**Problem details**
Should the word "Fixpoint" occur in a line of the records, copy that line.

(Collected data entries)
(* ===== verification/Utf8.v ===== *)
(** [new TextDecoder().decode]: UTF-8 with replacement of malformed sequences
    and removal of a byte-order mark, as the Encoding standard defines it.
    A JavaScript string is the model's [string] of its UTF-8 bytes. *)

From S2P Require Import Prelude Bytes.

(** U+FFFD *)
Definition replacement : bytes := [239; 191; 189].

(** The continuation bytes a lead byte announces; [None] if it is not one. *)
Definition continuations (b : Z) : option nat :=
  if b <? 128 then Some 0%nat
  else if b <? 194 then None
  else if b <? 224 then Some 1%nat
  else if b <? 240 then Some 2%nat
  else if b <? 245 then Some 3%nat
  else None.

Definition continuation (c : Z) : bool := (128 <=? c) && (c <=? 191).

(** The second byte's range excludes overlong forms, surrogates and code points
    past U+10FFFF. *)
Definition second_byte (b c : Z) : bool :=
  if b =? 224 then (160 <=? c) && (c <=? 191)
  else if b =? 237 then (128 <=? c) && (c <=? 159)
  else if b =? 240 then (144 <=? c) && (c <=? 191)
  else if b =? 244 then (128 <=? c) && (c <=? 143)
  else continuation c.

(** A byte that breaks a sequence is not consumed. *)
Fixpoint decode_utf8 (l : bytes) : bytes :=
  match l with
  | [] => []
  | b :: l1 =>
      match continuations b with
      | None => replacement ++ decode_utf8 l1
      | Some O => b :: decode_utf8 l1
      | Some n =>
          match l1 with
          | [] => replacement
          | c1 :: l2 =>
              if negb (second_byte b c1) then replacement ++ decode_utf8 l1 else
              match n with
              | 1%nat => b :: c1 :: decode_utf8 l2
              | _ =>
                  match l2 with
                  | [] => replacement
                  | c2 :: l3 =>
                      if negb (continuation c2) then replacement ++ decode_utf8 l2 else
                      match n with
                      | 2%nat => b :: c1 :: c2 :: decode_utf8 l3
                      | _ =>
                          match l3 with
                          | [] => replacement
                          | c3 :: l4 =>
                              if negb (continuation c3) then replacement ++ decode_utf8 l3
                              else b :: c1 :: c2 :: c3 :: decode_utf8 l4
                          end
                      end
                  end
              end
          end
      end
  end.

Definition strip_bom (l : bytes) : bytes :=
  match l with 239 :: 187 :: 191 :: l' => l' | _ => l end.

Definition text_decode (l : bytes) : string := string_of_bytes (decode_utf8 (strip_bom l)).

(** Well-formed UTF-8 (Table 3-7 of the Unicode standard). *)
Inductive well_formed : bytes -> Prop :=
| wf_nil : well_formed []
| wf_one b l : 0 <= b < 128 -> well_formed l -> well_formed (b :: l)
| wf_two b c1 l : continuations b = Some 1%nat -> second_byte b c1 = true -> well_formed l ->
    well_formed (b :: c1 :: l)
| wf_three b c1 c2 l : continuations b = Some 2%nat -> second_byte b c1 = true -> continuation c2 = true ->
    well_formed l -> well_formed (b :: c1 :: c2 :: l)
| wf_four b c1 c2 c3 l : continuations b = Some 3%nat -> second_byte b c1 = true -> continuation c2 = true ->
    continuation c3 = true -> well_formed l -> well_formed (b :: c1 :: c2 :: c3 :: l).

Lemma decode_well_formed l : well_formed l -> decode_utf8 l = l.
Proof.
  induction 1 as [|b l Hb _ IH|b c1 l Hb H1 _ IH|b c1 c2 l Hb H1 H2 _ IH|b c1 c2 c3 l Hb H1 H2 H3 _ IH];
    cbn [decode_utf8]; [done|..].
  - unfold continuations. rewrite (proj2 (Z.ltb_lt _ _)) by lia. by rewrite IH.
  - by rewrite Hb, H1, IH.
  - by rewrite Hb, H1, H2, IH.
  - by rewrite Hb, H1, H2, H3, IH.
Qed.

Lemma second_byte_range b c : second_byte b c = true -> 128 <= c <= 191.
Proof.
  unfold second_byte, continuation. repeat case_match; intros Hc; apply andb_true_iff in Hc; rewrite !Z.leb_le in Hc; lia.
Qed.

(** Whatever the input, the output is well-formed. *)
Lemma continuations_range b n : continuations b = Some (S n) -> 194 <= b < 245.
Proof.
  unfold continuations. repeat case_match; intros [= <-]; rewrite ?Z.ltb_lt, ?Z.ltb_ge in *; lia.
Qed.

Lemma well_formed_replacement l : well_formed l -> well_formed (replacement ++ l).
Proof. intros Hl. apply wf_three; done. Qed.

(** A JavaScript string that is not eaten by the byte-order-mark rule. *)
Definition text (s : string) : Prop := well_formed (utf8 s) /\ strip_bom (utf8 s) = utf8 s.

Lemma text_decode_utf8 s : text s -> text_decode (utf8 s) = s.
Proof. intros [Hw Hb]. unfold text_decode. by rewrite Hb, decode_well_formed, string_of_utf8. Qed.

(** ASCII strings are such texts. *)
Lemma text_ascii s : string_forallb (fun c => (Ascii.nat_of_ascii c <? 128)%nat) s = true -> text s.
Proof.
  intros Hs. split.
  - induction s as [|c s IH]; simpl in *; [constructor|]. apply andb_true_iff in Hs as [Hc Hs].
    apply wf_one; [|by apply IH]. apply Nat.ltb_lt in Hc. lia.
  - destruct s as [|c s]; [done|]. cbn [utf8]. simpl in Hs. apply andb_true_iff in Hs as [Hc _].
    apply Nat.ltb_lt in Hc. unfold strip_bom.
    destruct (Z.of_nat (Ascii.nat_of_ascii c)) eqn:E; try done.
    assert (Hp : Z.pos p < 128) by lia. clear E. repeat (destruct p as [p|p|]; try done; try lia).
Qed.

--

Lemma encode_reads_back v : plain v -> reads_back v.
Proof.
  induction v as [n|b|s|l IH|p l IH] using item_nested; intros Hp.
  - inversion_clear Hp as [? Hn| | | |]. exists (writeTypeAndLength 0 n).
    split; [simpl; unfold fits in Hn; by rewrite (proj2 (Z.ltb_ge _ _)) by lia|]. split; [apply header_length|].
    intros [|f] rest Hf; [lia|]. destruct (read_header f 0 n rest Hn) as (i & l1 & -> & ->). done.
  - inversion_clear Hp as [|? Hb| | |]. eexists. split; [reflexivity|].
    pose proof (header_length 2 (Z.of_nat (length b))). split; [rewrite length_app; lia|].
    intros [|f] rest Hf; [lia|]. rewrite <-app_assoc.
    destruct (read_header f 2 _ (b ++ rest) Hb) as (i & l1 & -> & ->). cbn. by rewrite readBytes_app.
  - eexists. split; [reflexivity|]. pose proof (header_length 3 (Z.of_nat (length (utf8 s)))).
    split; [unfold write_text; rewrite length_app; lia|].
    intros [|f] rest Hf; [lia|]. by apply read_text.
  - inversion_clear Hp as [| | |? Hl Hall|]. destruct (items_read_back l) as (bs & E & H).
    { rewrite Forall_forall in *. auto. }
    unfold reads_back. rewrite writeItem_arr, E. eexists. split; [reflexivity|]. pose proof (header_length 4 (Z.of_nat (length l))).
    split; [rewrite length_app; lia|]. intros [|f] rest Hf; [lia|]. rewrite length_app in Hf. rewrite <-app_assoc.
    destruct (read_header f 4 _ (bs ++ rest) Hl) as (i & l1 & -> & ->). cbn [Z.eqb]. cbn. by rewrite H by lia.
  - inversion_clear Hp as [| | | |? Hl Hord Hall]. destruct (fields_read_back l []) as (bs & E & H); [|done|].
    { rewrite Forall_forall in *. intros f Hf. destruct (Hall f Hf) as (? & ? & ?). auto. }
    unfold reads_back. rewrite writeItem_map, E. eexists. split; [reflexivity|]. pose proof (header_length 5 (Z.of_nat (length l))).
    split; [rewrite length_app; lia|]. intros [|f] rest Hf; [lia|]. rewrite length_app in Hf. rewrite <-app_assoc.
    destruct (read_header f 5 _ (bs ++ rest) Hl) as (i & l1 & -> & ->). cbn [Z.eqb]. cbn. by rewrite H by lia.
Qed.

==

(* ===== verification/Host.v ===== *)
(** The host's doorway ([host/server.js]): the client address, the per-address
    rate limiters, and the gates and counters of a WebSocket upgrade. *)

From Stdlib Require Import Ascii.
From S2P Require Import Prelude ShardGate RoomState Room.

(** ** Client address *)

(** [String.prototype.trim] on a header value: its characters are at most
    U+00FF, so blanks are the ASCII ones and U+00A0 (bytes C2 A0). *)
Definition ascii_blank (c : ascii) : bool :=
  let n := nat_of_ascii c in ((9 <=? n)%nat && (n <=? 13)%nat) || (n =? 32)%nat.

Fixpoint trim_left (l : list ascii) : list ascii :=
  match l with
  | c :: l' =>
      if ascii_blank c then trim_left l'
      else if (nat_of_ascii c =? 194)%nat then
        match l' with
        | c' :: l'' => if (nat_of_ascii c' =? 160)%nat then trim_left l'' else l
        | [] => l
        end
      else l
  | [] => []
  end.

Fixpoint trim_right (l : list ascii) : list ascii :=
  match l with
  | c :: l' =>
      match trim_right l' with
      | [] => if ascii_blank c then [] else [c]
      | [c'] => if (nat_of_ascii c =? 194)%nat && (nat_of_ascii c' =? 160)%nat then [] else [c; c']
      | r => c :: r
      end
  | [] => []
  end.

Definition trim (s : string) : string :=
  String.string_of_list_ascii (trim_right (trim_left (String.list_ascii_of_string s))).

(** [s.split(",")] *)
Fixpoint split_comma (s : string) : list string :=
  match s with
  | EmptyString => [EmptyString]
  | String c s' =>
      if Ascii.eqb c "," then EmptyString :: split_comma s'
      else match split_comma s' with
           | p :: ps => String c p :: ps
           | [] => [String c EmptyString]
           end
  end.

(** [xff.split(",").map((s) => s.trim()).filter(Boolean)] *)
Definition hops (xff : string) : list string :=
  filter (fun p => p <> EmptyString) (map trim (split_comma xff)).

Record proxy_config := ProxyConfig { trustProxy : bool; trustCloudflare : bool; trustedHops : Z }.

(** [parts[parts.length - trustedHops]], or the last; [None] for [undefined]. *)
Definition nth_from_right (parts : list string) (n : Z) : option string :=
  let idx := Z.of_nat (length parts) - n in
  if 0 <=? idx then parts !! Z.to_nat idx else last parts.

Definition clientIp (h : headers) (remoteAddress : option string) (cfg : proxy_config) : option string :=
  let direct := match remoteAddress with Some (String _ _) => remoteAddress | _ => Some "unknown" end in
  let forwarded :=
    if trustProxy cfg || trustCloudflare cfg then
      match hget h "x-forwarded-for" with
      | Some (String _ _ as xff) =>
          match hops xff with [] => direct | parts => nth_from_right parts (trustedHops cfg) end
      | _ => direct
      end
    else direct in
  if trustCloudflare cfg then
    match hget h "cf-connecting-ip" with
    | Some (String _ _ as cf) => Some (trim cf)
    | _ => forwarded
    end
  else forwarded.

**Answer space**
Fixpoint decode_utf8 (l : bytes) : bytes :=
Fixpoint trim_left (l : list ascii) : list ascii :=
Fixpoint trim_right (l : list ascii) : list ascii :=
Fixpoint split_comma (s : string) : list string :=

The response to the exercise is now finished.